Lemma tensor4_to_mandel_ok (inp base : ndarray S) K :
  shape base = [K; 3; 3] -> shape inp = [3; 3; 3; 3] ->
  tensor4_to_mandel inp base =
    Ok (mk_array [K; K] (fun idx =>
      match idx with
      | [a; b] =>
          sum_range 3 (fun i => sum_range 3 (fun j =>
          sum_range 3 (fun k => sum_range 3 (fun l =>
            np_mul (np_mul (item base [a; i; j]) (item inp [i; j; k; l]))
                   (item base [b; k; l])))))
      | _ => np_zero
      end)).
Proof.
  intros Hb Hi. unfold tensor4_to_mandel, einsum_aij_ijkl_bkl.
  now rewrite Hb, Hi.
Qed.

Lemma mandel_2_to_tensor_ok (inp base : ndarray S) K :
  shape base = [K; 3; 3] -> shape inp = [K] ->
  mandel_2_to_tensor inp base =
    Ok (mk_array [3; 3] (fun idx =>
      match idx with
      | [j; k] => sum_range K (fun a =>
                    np_mul (item base [a; j; k]) (item inp [a]))
      | _ => np_zero
      end)).
Proof.
  intros Hb Hi. unfold mandel_2_to_tensor, einsum_ajk_a.
  now rewrite Hb, Hi, Nat.eqb_refl.
Qed.

Lemma mandel_4_to_tensor_ok (inp base : ndarray S) K :
  shape base = [K; 3; 3] -> shape inp = [K; K] ->
  mandel_4_to_tensor inp base =
    Ok (mk_array [3; 3; 3; 3] (fun idx =>
      match idx with
      | [j; k; m; n] =>
          sum_range K (fun a => sum_range K (fun b =>
            np_mul (np_mul (item base [a; j; k]) (item inp [a; b]))
                   (item base [b; m; n])))
      | _ => np_zero
      end)).
Proof.
  intros Hb Hi. unfold mandel_4_to_tensor, einsum_ajk_ab_bmn.
  now rewrite Hb, Hi, Nat.eqb_refl.
Qed.

End Dispatch.

(** Split an index known to lie inside a shape into its coordinates. *)
Ltac split_index H :=
  repeat match type of H with
  | in_bounds (_ :: _) _ = true =>
      let i := fresh "i" in let Hi := fresh "Hi" in
      apply in_bounds_cons in H as (i & ? & -> & Hi & H)
  | in_bounds [] _ = true => apply in_bounds_nil in H as ->
  end.

(* ================================================================== *)
(** * Exact arithmetic *)

Lemma sqrt2_sq : (sqrt 2 * sqrt 2 = 2)%R.
Proof. apply sqrt_sqrt. lra. Qed.

Lemma sqrt2_pos : (0 < sqrt 2)%R.
Proof. apply sqrt_lt_R0. lra. Qed.

Lemma half_sqrt2_sq : (2 * ((sqrt 2 / 2) * (sqrt 2 / 2)) = 1)%R.
Proof. pose proof sqrt2_sq. field_simplify. nra. Qed.

(** Evaluate the items of the two bases at concrete indices, keeping the
    real-number operations folded. *)
Ltac eval_items :=
  cbv -[Rplus Rmult Ropp Rinv Rdiv Rminus sqrt IZR INR item];
  cbn [item];
  cbv -[Rplus Rmult Ropp Rinv Rdiv Rminus sqrt IZR INR item].

(** Close a polynomial identity in [factor], using [2 * factor^2 = 1]. *)
Ltac by_factor :=
  try ring;
  generalize half_sqrt2_sq; generalize (sqrt 2 / 2)%R; intros f Hf; nsatz.

(** Close an equation between multiples of [sqrt 2] and of [1 / sqrt 2]. *)
Ltac by_sqrt2 :=
  pose proof sqrt2_pos; pose proof sqrt2_sq;
  try (field_simplify_eq; [ | lra ]); nra.

Ltac below3 j := destruct j as [|[|[|j]]]; [ | | | lia].
Ltac below6 a := destruct a as [|[|[|[|[|[|a]]]]]]; [ | | | | | | lia].
Ltac below9 a :=
  destruct a as [|[|[|[|[|[|[|[|[|a]]]]]]]]]; [ | | | | | | | | | lia].

Section Exact.
Local Open Scope R_scope.

(** ** Projection on a basis, and expansion in it, for a 3x3 block *)

Lemma expand_contract9 (X : nat -> nat -> R) j k :
  (j < 3)%nat -> (k < 3)%nat ->
  expand 9 BASE9 (contract BASE9 X) j k = X j k.
Proof.
  intros Hj Hk. unfold expand, contract.
  below3 j; below3 k; eval_items; by_factor.
Qed.

Lemma expand_contract6 (X : nat -> nat -> R) j k :
  (j < 3)%nat -> (k < 3)%nat ->
  2 * expand 6 BASE6 (contract BASE6 X) j k = X j k + X k j.
Proof.
  intros Hj Hk. unfold expand, contract.
  below3 j; below3 k; eval_items; by_factor.
Qed.

Lemma sum_range_scal n (c : R) (g : nat -> R) :
  sum_range n (fun i => c * g i) = c * sum_range n g.
Proof.
  induction n as [|n IH]; simpl.
  - ring.
  - rewrite IH. ring.
Qed.

(** The two fourth-order contractions, one index pair at a time. *)

Lemma project4_pairs (B T : ndarray R) a b :
  project4 B T a b =
  contract B (fun k l => contract B (fun i j => item T [i; j; k; l]) a) b.
Proof. unfold project4, contract. simpl. ring. Qed.

Lemma rebuild4_pairs K (B : ndarray R) M j k m n :
  rebuild4 K B M j k m n =
  expand K B (fun a => expand K B (fun b => M a b) m n) j k.
Proof.
  unfold rebuild4, expand. apply sum_range_ext. intros a _.
  rewrite <- sum_range_scal. apply sum_range_ext. intros b _.
  simpl. ring.
Qed.

Lemma rebuild4_project4_9 (T : ndarray R) j k m n :
  (j < 3)%nat -> (k < 3)%nat -> (m < 3)%nat -> (n < 3)%nat ->
  rebuild4 9 BASE9 (project4 BASE9 T) j k m n = item T [j; k; m; n].
Proof.
  intros Hj Hk Hm Hn. rewrite rebuild4_pairs.
  transitivity
    (expand 9 BASE9 (contract BASE9 (fun i j' => item T [i; j'; m; n])) j k).
  - apply sum_range_ext. intros a _. f_equal.
    transitivity
      (expand 9 BASE9
         (contract BASE9
            (fun k' l => contract BASE9 (fun i j' => item T [i; j'; k'; l]) a))
         m n).
    + apply sum_range_ext. intros b _. now rewrite project4_pairs.
    + now rewrite expand_contract9.
  - now rewrite expand_contract9.
Qed.


End Exact.

(** ** Round trips through the entry points *)

Section RoundTrips.

(** [to_tensor(to_mandel9(T))] and [to_tensor(to_mandel6(T))] *)

(** Minor symmetry of a fourth-order tensor: invariance under a swap of
    the first, or of the second, index pair. *)


Lemma roundtrip9_order4 (T : ndarray R) :
  shape T = [3; 3; 3; 3] ->
  exists T', roundtrip9 T = Ok T' /\ array_eq T' T.
Proof.
  intros H. unfold roundtrip9.
  rewrite to_mandel9_t4 by exact H. unfold tensor4_to_mandel9.
  rewrite tensor4_to_mandel_ok with (K := 9) by (exact shape_BASE9 || exact H). simpl bind.
  rewrite to_tensor_m9_4 by reflexivity. unfold mandel9_4_to_tensor.
  rewrite mandel_4_to_tensor_ok with (K := 9) by reflexivity.
  eexists. split; [reflexivity|]. split; [now rewrite H|].
  intros idx Hb. cbn [shape] in Hb. split_index Hb.
  apply (@rebuild4_project4_9 T); assumption.
Qed.


End RoundTrips.

(* ================================================================== *)
(** * The properties of the specification *)

(** ** The bases *)

Section Bases.
Local Open Scope R_scope.

(** C3, as stated, fails: the item [1, 2] of the seventh dyad is
    [- sqrt 2 / 2] in the code and [+ 1 / sqrt 2] in
    [(e_2 (x) e_3 - e_3 (x) e_2) / sqrt 2]. *)
Lemma extended_basis_sign_counterexample :
  item (BASE9 (S:=R)) [6; 1; 2]%nat <> dyad_at spec_extended_basis 6 1 2.
Proof.
  eval_items. pose proof sqrt2_pos as Hp.
  assert (0 < / sqrt 2) by now apply Rinv_0_lt_compat.
  unfold Rdiv. intros E. nra.
Qed.

Lemma BASE6_dyads a i j :
  (a < 6)%nat -> (i < 3)%nat -> (j < 3)%nat ->
  item (BASE6 (S:=R)) [a; i; j] = dyad_at spec_symmetric_basis a i j.
Proof.
  intros Ha Hi Hj.
  below6 a; below3 i; below3 j; eval_items; by_sqrt2.
Qed.

Lemma BASE9_dyads a i j :
  (a < 9)%nat -> (i < 3)%nat -> (j < 3)%nat ->
  item (BASE9 (S:=R)) [a; i; j] = dyad_at signed_extended_basis a i j.
Proof.
  intros Ha Hi Hj.
  below9 a; below3 i; below3 j; eval_items; by_sqrt2.
Qed.

(** C3, amended -- dyads 1-3 of the symmetric basis are [e_i (x) e_i],
    dyads 4-6 are [(e_j (x) e_k + e_k (x) e_j) / sqrt 2] for the pairs
    (2,3), (1,3), (1,2) in this order; the first 6 dyads of the extended
    basis are those of the symmetric basis, and its dyads 7-9 are
    [(e_j (x) e_k - e_k (x) e_j) / sqrt 2] for (j,k) = (3,2), (1,3), (2,1)
    in this order: the same three pairs, the first and the third with the
    sign opposite to the one stated. *)
Theorem basis_dyads (a i j : nat) :
  (i < 3)%nat -> (j < 3)%nat ->
  ((a < 6)%nat ->
     item (BASE6 (S:=R)) [a; i; j] = dyad_at spec_symmetric_basis a i j /\
     item (BASE9 (S:=R)) [a; i; j] = item (BASE6 (S:=R)) [a; i; j]) /\
  ((a < 9)%nat ->
     item (BASE9 (S:=R)) [a; i; j] = dyad_at signed_extended_basis a i j) /\
  ((6 <= a < 9)%nat ->
     dyad_at signed_extended_basis a i j =
       (if (a =? 7)%nat then 1 else -1) * dyad_at spec_extended_basis a i j).
Proof.
  intros Hi Hj. repeat split.
  - now apply BASE6_dyads.
  - now apply BASE9_first6.
  - intros Ha. now apply BASE9_dyads.
  - intros [Ha6 Ha9].
    do 6 (destruct a as [|a]; [lia|]).
    do 3 (destruct a as [|a]; [below3 i; below3 j; eval_items; by_sqrt2|]).
    lia.
Qed.

Lemma basis_dyads_witness :
  item (BASE6 (S:=R)) [3; 1; 2]%nat = dyad_at spec_symmetric_basis 3 1 2 /\
  item (BASE9 (S:=R)) [8; 0; 1]%nat = dyad_at signed_extended_basis 8 0 1 /\
  dyad_at signed_extended_basis 8 0 1 =
    (if (8 =? 7)%nat then 1 else -1) * dyad_at spec_extended_basis 8 0 1.
Proof.
  assert (H01 : (0 < 3)%nat) by lia.
  assert (H13 : (1 < 3)%nat) by lia.
  assert (H23 : (2 < 3)%nat) by lia.
  split; [|split].
  - apply (proj1 (basis_dyads 3 1 2 H13 H23)). lia.
  - apply (proj1 (proj2 (basis_dyads 8 0 1 H01 H13))). lia.
  - apply (proj2 (proj2 (basis_dyads 8 0 1 H01 H13))). lia.
Defined.

(** C5 -- Orthonormality of both bases: the sum over i, j of
    [basis[a,i,j] * basis[b,i,j]] is 1 when a = b and 0 otherwise, exactly
    in real arithmetic; computed in binary64 it is within 1e-10 of that
    value. *)
Theorem bases_orthonormal (a b : nat) :
  ((a < 6)%nat -> (b < 6)%nat ->
     gram (BASE6 (S:=R)) a b = kronecker a b /\
     within_tol (gram (BASE6 (S:=float)) a b) (kronecker a b) = true) /\
  ((a < 9)%nat -> (b < 9)%nat ->
     gram (BASE9 (S:=R)) a b = kronecker a b /\
     within_tol (gram (BASE9 (S:=float)) a b) (kronecker a b) = true).
Proof.
  split; intros Ha Hb.
  - below6 a; below6 b;
      (split; [unfold gram, kronecker; eval_items; by_factor
              | vm_compute; reflexivity]).
  - below9 a; below9 b;
      (split; [unfold gram, kronecker; eval_items; by_factor
              | vm_compute; reflexivity]).
Qed.

Lemma bases_orthonormal_witness :
  (gram (BASE6 (S:=R)) 3 3 = kronecker 3 3 /\
   within_tol (gram (BASE6 (S:=float)) 3 3) (kronecker 3 3) = true) /\
  (gram (BASE9 (S:=R)) 6 3 = kronecker 6 3 /\
   within_tol (gram (BASE9 (S:=float)) 6 3) (kronecker 6 3) = true).
Proof.
  split.
  - apply (proj1 (bases_orthonormal 3 3)); lia.
  - apply (proj2 (bases_orthonormal 6 3)); lia.
Defined.

End Bases.

(** ** Dispatch on the shape *)

Section EntryPoints.
Context {S : Type} {D : Dtype S}.

Lemma types_keys : map fst types = recognized_shapes.
Proof. reflexivity. Qed.

Lemma get_type_by_shape_unrecognized (inp : ndarray S) :
  ~ In (shape inp) recognized_shapes ->
  get_type_by_shape inp = Raise (KeyError (KShape (shape inp))).
Proof.
  intros H. unfold get_type_by_shape. apply dict_get_absent.
  - intros k' E. now apply idx_eqb_eq.
  - now rewrite types_keys.
Qed.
************
Exercise objective: Counting the lines of the material that hold the string "Rmult", state the total and nothing besides.

Exercise answer: 2